• How to complete this task: A single number is the expected answer: the count of lines in the listing that hold the word "induction".

• Supplied entries:
(** The search passes over bytes before which [coding] does not occur and
    which end with a byte that is no word byte. *)
Lemma _match_file_encoding_skip d s :
  (d = [] ∨ ∃ d' x, d = d' ++ [x] ∧ is_word_byte x = false) →
  (∀ k, (k < length d)%nat → ¬ coding `prefix_of` drop k (d ++ s)) →
  _match_file_encoding (d ++ s) = _match_file_encoding s.
Proof.
  induction d as [|c d IH]; intros Hend Hno; [done|].
  destruct Hend as [|(d' & x & Hd & Hx)]; [done|].
  rewrite _match_file_encoding_unfold.
  rewrite match_group_None.
  - simpl. apply IH.
    + destruct d' as [|c' d']; [left | right].
      * simpl in Hd. by injection Hd as _ ->.
      * simpl in Hd. injection Hd as _ ->. by exists d', x.
    + intros k Hk. apply (Hno (S k)). simpl. lia.
  - intros k' Hk'. apply Hno.
    pose proof (takewhile_word_inside d' x s Hx) as Hin. rewrite <- Hd in Hin. lia.
Qed.

(** X20. The pattern of [_match_file_encoding] finds the encoding after
    the first [coding] of a line: when [coding] occurs first at the end of
    [pre] and is followed by [:] or [=], any white space, and a name of
    letters, digits, [_], [-] and [.] that ends where such bytes end, the
    second group is that name; the first group is [coding] with the word
    bytes that stand right before it. *)
Theorem _match_file_encoding_first_coding pre sep ws name post :
  let line := pre ++ coding ++ sep :: ws ++ name ++ post in
  (∀ k, (k < length pre)%nat → ¬ coding `prefix_of` drop k line) →
  Byte.to_N sep ∈ [58; 61]%N →
  forallb is_space_byte ws = true →
  name ≠ [] → forallb is_name_byte name = true →
  (∀ c post', post = c :: post' → is_name_byte c = false) →
  _match_file_encoding line =
    Some (rev (takewhile is_word_byte (rev pre)) ++ coding, name).
Proof.
  intros line Hfirst Hsep Hws Hname Hbytes Hpost.
  set (word := rev (takewhile is_word_byte (rev pre))).
  set (d := rev (dropwhile is_word_byte (rev pre))).
  assert (pre = d ++ word) as Hpre.
  { unfold d, word. by rewrite <- rev_app_distr, takewhile_dropwhile, rev_involutive. }
  assert (forallb is_word_byte word = true) as Hword.
  { unfold word. rewrite forallb_rev. apply takewhile_forallb. }
  assert (d = [] ∨ ∃ d' x, d = d' ++ [x] ∧ is_word_byte x = false) as Hd.
  { unfold d. destruct (dropwhile is_word_byte (rev pre)) as [|x r] eqn:Hdrop; [by left|].
    right. exists (rev r), x. split; [done|].
    clear -Hdrop. induction (rev pre) as [|y l IH]; simpl in Hdrop; [done|].
    destruct (is_word_byte y) eqn:Hy; [by apply IH | by injection Hdrop as -> _]. }
  pose proof (match_after_group_name sep ws name post Hsep Hws Hname Hbytes Hpost) as Htail.
  unfold line. rewrite Hpre, <- app_assoc.
  rewrite _match_file_encoding_skip; [|done|].
  - rewrite _match_file_encoding_unfold.
    rewrite (app_assoc word coding), takewhile_app_stop.
    + rewrite length_app.
      rewrite <- (app_assoc word coding).
      rewrite (match_group_found word (sep :: ws ++ name ++ post) name Htail); [done| |done].
      intros c tail' [= <- _] ->. vm_compute in Hsep.
      repeat (apply elem_of_cons in Hsep as [Hsep|Hsep]; [discriminate Hsep|]).
      by apply elem_of_nil in Hsep.
    + rewrite forallb_app, Hword. done.
    + by apply separator_not_word.
  - intros k Hk. rewrite app_assoc, <- Hpre. apply Hfirst.
    rewrite Hpre, length_app. lia.
Qed.

(** X21. Without [coding] in its first two lines a file has the default
    encoding: when [coding] occurs in neither of them, whatever else the
    file holds, [detect_opened_file_encoding] returns [default]. *)
Theorem detect_opened_file_encoding_default f default :
  (∀ line k, line ∈ take 2 (bytes_split f) → ¬ coding `prefix_of` drop k line) →
  (detect_opened_file_encoding f default).1 = default.
Proof.
  intros Hno.
  assert (∀ line, (∀ k, ¬ coding `prefix_of` drop k line) →
                  _match_file_encoding line = None) as Hline.
  { clear. intros line.
    induction line as [|c line IH]; intros Hno; rewrite _match_file_encoding_unfold.
    - rewrite match_group_None; [done|]. intros k _. by apply Hno.
    - rewrite match_group_None by (intros k _; by apply Hno).
      apply IH. intros k. by apply (Hno (S k)). }
  assert (∀ line, line ∈ take 2 (bytes_split f) → _match_file_encoding line = None)
    as Hnone.
  { intros line Hin. apply Hline. intros k. by apply Hno. }
  rewrite detect_opened_file_encoding_lines.
  unfold detect_in_lines.
  destruct (bytes_split f) as [|line0 [|line1 lines]]; simpl in *.
  - done.
  - rewrite (Hnone line0); [done | by left].
  - rewrite (Hnone line0), (Hnone line1); [done | right; by left | by left].
Qed.

End detect_opened_file_encoding_props.

(** The magic comment of PEP 263. *)
Lemma _match_file_encoding_first_coding_witness :
  _match_file_encoding (latin_1_encode "# -*- coding: latin-1 -*-") =
    Some (coding, latin_1_encode "latin-1").
Proof.
  apply (_match_file_encoding_first_coding
           (latin_1_encode "# -*- ") ":"%byte (latin_1_encode " ")
           (latin_1_encode "latin-1") (latin_1_encode " -*-")).
  - intros k Hk.
    do 6 (destruct k as [|k]; [by intros [? [=]]|]). simpl in Hk. lia.
  - set_solver.
  - reflexivity.
  - discriminate.
  - reflexivity.
  - by intros c post' [= <- _].
Defined.

(** A file whose third line holds a magic comment. *)
Lemma detect_opened_file_encoding_default_witness :
  (detect_opened_file_encoding
     (latin_1_encode "import os" ++ [x0a] ++ latin_1_encode "x = 1" ++ [x0a] ++
      latin_1_encode "# coding: latin-1" ++ [x0a]) "UTF-8").1 = "UTF-8".
Proof.
  apply detect_opened_file_encoding_default.
  intros line k Hin. vm_compute in Hin.
  repeat (apply elem_of_cons in Hin as [->|Hin]);
    [| |by apply elem_of_nil in Hin];
    do 9 (destruct k as [|k]; [by intros [? [=]]|]); simpl; try rewrite drop_nil;
    by intros [? [=]].
Defined.

(** ** Module names and file names *)

Lemma startswith_chars s p :
  startswith s p = true ↔ chars p `prefix_of` chars s.
Proof.
  unfold startswith. revert s. induction p as [|c p IH]; intros s.
  { split; [intros _; by eexists | by destruct s]. }
  destruct s as [|d s]; simpl.
  { split; [done | by intros [? [=]]]. }
  destruct (ascii_dec c d) as [->|Hne].
  - rewrite IH. split; intros [k Hk]; exists k; simpl in *; congruence.
  - split; [done|]. intros [k [= Hd _]]. congruence.
Qed.

(** X22. [raise_error_if_module_name_forbidden] raises, a [ValueError],
    exactly for the module [cython] and the modules of a package [cython]:
    when the name up to its first dot is [cython]. A name that only starts
    with these letters, such as [cythonize], passes. *)
Theorem raise_error_if_module_name_forbidden_top_level full_module_name :
  (∃ message, raise_error_if_module_name_forbidden full_module_name =
                inl (ValueError message)) ↔
  takewhile (λ c, negb (bool_decide (c = "."%char))) (chars full_module_name) =
    chars "cython".
Proof.
  unfold raise_error_if_module_name_forbidden.
  destruct (bool_decide (full_module_name = "cython") ||
            startswith full_module_name "cython.") eqn:Htest.
  - split; [intros _ | by eexists].
    apply orb_true_iff in Htest as [->%bool_decide_eq_true|[k Hk]%startswith_chars]; [done|].
    rewrite Hk. done.
  - split; [by intros [? [=]]|]. intros Hhead. exfalso.
    apply orb_false_iff in Htest as [Hname%bool_decide_eq_false Hprefix].
    pose proof (takewhile_dropwhile (λ c, negb (bool_decide (c = "."%char)))
                  (chars full_module_name)) as Hsplit.
    rewrite Hhead in Hsplit.
    destruct (dropwhile _ (chars full_module_name)) as [|c rest] eqn:Hdrop.
    + apply Hname, chars_inj. by rewrite <- Hsplit, app_nil_r.
    + assert (c = "."%char) as ->.
      { clear -Hdrop. induction (chars full_module_name) as [|y l IH]; [done|].
        simpl in Hdrop. case_bool_decide as Hy; simpl in Hdrop.
        - by injection Hdrop as -> _.
        - by apply IH. }
      assert (startswith full_module_name "cython." = true); [|congruence].
      apply startswith_chars. exists rest. by rewrite <- Hsplit.
Qed.

Section decode_filename_props.
Context {encoding_name : Type}.
Variable bytes_decode : encoding_name → bytes → outcome (list N).
Variable getfilesystemencoding : option encoding_name.
Variable getdefaultencoding : encoding_name.

Abbreviation decode := (decode_filename bytes_decode getfilesystemencoding getdefaultencoding).

(** X23. [decode_filename] never raises [UnicodeDecodeError] and leaves
    alone what it cannot or need not decode: a [str] is returned as it is,
    bytes that the encoding of the file system (the default encoding when
    there is none) does not decode are returned as they are, and what the
    function has returned it returns unchanged when it is given it again. *)
Theorem decode_filename_fixes_result filename :
  decode filename ≠ Raise UnicodeDecodeError ∧
  (∀ t, decode (StrName t) = Return (StrName t)) ∧
  (∀ b, decode filename = Return (BytesName b) →
        filename = BytesName b ∧
        bytes_decode (default getdefaultencoding getfilesystemencoding) b =
          Raise UnicodeDecodeError) ∧
  (∀ result, decode filename = Return result → decode result = Return result).
Proof.
  assert (match getfilesystemencoding with
          | Some encoding => encoding
          | None => getdefaultencoding
          end = default getdefaultencoding getfilesystemencoding) as Henc
    by (by destruct getfilesystemencoding).
  destruct filename as [b|t]; simpl; rewrite ?Henc.
  - destruct (bytes_decode _ b) as [t|e] eqn:Hdecode.
    + split_and!; [done | done | done |]. by intros result [= <-].
    + case_bool_decide as He.
      * subst e. split_and!; [done | done | |].
        -- by intros b' [= <-].
        -- intros result [= <-]. simpl. rewrite Henc, Hdecode.
           by rewrite bool_decide_eq_true_2.
      * split_and!; [congruence | done | done | done].
  - split_and!; [done | done | done |]. by intros result [= <-].
Qed.

End decode_filename_props.

(** ** [replace_suffix] *)

Lemma rfind_from_app c a b i last :
  rfind_from c (a ++ b) i last =
    rfind_from c b (i + Z.of_nat (length a))%Z (rfind_from c a i last).
Proof.
  revert i last. induction a as [|x a IH]; intros i last; simpl.
  - by rewrite Z.add_0_r.
  - rewrite IH. f_equal. lia.
Qed.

• Expected answer: 6